Lemma next_if_loop_spec ai b :
  StronglySorted ord_lt b ->
  let '(found, b') := next_if_loop ai b in
  (found = true <-> ai ∈ b) /\ StronglySorted ord_lt b' /\
  forall x, ord_lt ai x -> x ∈ b <-> x ∈ b'.
Proof.
  induction 1 as [|bi b Hb IH Hlt]; cbn.
  - split_and!; [set_solver|constructor|done].
  - rewrite Forall_forall in Hlt. case_decide as Hle; [case_decide as Heq|].
    + subst bi. split_and!; [set_solver|done|]. intros x Hx. rewrite elem_of_cons.
      split; [|by right]. intros [->|]; [|done]. by apply ord_lt_not_le in Hx.
    + destruct (next_if_loop ai b) as [found b']. destruct IH as (IH1 & IH2 & IH3).
      split_and!; [rewrite elem_of_cons; naive_solver|done|].
      intros x Hx. rewrite elem_of_cons, <- IH3 by done. split; [|by right].
      intros [->|]; [|done]. by apply ord_lt_not_le in Hx.
    + split_and!; [|by constructor; [|apply Forall_forall]|done]. split; [done|].
      intros [->|Hin]%elem_of_cons; [done|]. destruct Hle. by apply ord_lt_le, Hlt.
Qed.

Lemma stream2_filter a b :
  StronglySorted ord_lt a -> StronglySorted ord_lt b ->
  intersection_sorted_stream2 a b = filter (fun x => x ∈ b) a.
Proof.
  intros Ha. revert b. induction Ha as [|ai a Ha IH Hlt]; intros b Hb; [done|].
  cbn [intersection_sorted_stream2]. pose proof (next_if_loop_spec ai b Hb) as Hs. destruct (next_if_loop ai b) as [found b'].
  destruct Hs as (Hf & Hb' & Hx). rewrite filter_cons.
  assert (filter (fun x => x ∈ b') a = filter (fun x => x ∈ b) a) as Hfl.
  { apply filter_ext_elem. rewrite Forall_forall in Hlt. intros x Hin. symmetry. auto. }
  destruct found.
  - rewrite decide_True by by apply Hf. by rewrite IH, Hfl.
  - rewrite decide_False by (intros Hin; by apply Hf in Hin). by rewrite IH, Hfl.
Qed.

Lemma skip_less_suffix targ it : exists pre, it = pre ++ skip_less targ it.
Proof.
  induction it as [|a it [pre IH]]; [by exists []|]. cbn.
  destruct (cmp a targ); [by exists []| |by exists []]. exists (a :: pre). cbn. by rewrite <- IH.
Qed.

Lemma all_peek_sound targ its :
  let '(b, its') := all_peek targ its in
  Forall2 (fun it it' => it' ⊆ it) its its' /\ (b = true -> Forall (fun it => targ ∈ it) its).
Proof.
  induction its as [|it its IH]; [done|]. cbn.
  destruct (skip_less_suffix targ it) as [pre Hpre].
  assert (tail (skip_less targ it) ⊆ it) as Ht.
  { intros x Hx. rewrite Hpre. apply elem_of_app. right. destruct (skip_less targ it); [done|by right]. }
  case_decide as Hh.
  - destruct (all_peek targ its) as [b its']. destruct IH as [IH1 IH2]. split; [by constructor|].
    intros Hb. constructor; [|auto]. rewrite Hpre. apply elem_of_app. right.
    destruct (skip_less targ it); [done|]. injection Hh as ->. left.
  - split; [|done]. constructor; [done|]. clear. induction its; constructor; set_solver.
Qed.

(** The merge of two sorted streams yields exactly their common elements, in
    order. *)
Theorem stream2_intersection a b :
  StronglySorted ord_lt a -> StronglySorted ord_lt b ->
  intersection_sorted_stream2 a b = intersection [a; b].
Proof.
  intros Ha Hb. rewrite stream2_filter by done. unfold intersection. apply filter_ext_elem. intros x _.
  rewrite Forall_singleton. done.
Qed.

End set_ops.

Lemma stream2_intersection_witness :
  intersection_sorted_stream2 [1; 2; 4]%Z [2; 3; 4]%Z = intersection [[1; 2; 4]; [2; 3; 4]]%Z.
Proof. apply stream2_intersection; repeat constructor. Defined.

(** The sorted intersection of several inputs does not yield all common
    elements: the first item that is not less than the one looked for is taken
    off an iterator even when it is greater.  [2] is in both inputs and sorted,
    yet it is lost once [1] was looked for. *)
Theorem intersection_sorted_loses :
  intersection_sorted [[1; 2]; [2]]%Z = [] /\ intersection [[1; 2]; [2]]%Z = [2]%Z /\
  StronglySorted ord_lt [1; 2]%Z /\ StronglySorted ord_lt [2]%Z.
Proof. split_and!; [done|by vm_compute|repeat constructor..]. Qed.

End SetOps.

(** ** [string.rs] and its parts

    A string is the list of its characters, given by their code points. *)

Module Str.

Abbreviation chars := (list Z).

Definition QUOTE : Z := 34.

Definition strip_prefix_char (q : Z) (s : chars) : option chars :=
  match s with c :: s' => if decide (c = q) then Some s' else None | [] => None end.
Definition strip_suffix_char (q : Z) (s : chars) : option chars :=
  reverse <$> strip_prefix_char q (reverse s).

Definition unquote_infallible (s : chars) : chars :=
  default s (strip_suffix_char QUOTE (default s (strip_prefix_char QUOTE s))).
Definition unquote (s : chars) : option chars :=
  s ← strip_prefix_char QUOTE s; strip_suffix_char QUOTE s.
Definition is_quoted (s : chars) : bool :=
  bool_decide (head s = Some QUOTE) && bool_decide (last s = Some QUOTE).

(** [str::split_once] and [str::rsplit_once]. *)
Fixpoint split_once (delim s : chars) : option (chars * chars) :=
  if decide (delim `prefix_of` s) then Some ([], drop (length delim) s) else
  match s with
  | [] => None
  | c :: s => '(a, b) ← split_once delim s; Some (c :: a, b)
  end.
Definition rsplit_once (delim s : chars) : option (chars * chars) :=
  '(a, b) ← split_once (reverse delim) (reverse s); Some (reverse b, reverse a).

Definition split_once_infallible (delim s : chars) : chars * chars := default (s, []) (split_once delim s).
Definition rsplit_once_infallible (delim s : chars) : chars * chars := default (s, []) (rsplit_once delim s).

Definition between (delim : chars * chars) (s : chars) : option chars :=
  '(_, b) ← split_once delim.1 s; fst <$> rsplit_once delim.2 b.
Definition between_infallible (delim : chars * chars) (s : chars) : chars := default s (between delim s).

Definition is_ascii_uppercase (c : Z) : bool := ((65 <=? c) && (c <=? 90))%Z.
Definition to_ascii_lowercase (c : Z) : Z := if is_ascii_uppercase c then (c + 32)%Z else c.

(** [state] is whether the last character was not upper case; the bytes of the
    input are taken as characters one by one. *)
Fixpoint camel_to_snake_case (state : bool) (input : chars) : chars :=
  match input with
  | [] => []
  | ch :: input =>
      let m := is_ascii_uppercase ch in
      (if m && state then [95%Z] else []) ++ to_ascii_lowercase ch :: camel_to_snake_case (negb m) input
  end.
Definition camel_to_snake_string (s : chars) : chars := camel_to_snake_case false s.

(** [char::len_utf8], [str::char_indices] and slicing [&s[0..n]] by bytes, which
    panics off a character boundary. *)
Definition len_utf8 (c : Z) : nat :=
  if (c <? 0x80)%Z then 1 else if (c <? 0x800)%Z then 2 else if (c <? 0x10000)%Z then 3 else 4.

Fixpoint char_indices (i : nat) (s : chars) : list (nat * Z) :=
  match s with [] => [] | c :: s => (i, c) :: char_indices (i + len_utf8 c) s end.

Fixpoint slice_to (n : nat) (s : chars) : outcome Empty_set chars :=
  match n, s with
  | O, _ => Done []
  | S _, [] => Panic
  | S _, c :: s =>
      if decide (len_utf8 c <= n) then r ← slice_to (n - len_utf8 c) s; Done (c :: r) else Panic
  end.

Fixpoint agree {A} `{EqDecision A} (a b : list A) : nat :=
  match a, b with
  | x :: a, y :: b => if decide (x = y) then S (agree a b) else O
  | _, _ => O
  end.

Definition common_prefix (choice : list chars) : outcome Empty_set chars :=
  match choice with
  | [] => Done []
  | best :: choice =>
      try_fold (fun best choice => slice_to (agree (char_indices 0 choice) (char_indices 0 best)) best)
        best choice
  end.

(** *** Quotes *)

Lemma strip_suffix_app q s : strip_suffix_char q (s ++ [q]) = Some s.
Proof.
  unfold strip_suffix_char. rewrite reverse_app. cbn. rewrite decide_True by done. cbn.
  by rewrite reverse_involutive.
Qed.

Lemma strip_suffix_Some q s t : strip_suffix_char q s = Some t <-> s = t ++ [q].
Proof.
  split; [|intros ->; apply strip_suffix_app]. unfold strip_suffix_char.
  destruct (reverse s) as [|c r] eqn:Er; [done|]. cbn. case_decide; [|done]. subst c. intros [= <-].
  by rewrite <- (reverse_involutive s), Er, reverse_cons.
Qed.

Lemma strip_prefix_Some q s t : strip_prefix_char q s = Some t <-> s = q :: t.
Proof. destruct s; cbn; [done|]. case_decide; naive_solver. Qed.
--
▶ [WHAT TO WORK ON]: Wherever the word "looked" appears in the listing above, copy the whole line.

▶ [TASK ANSWER]:
    elements: the first item that is not less than the one looked for is taken
    yet it is lost once [1] was looked for. *)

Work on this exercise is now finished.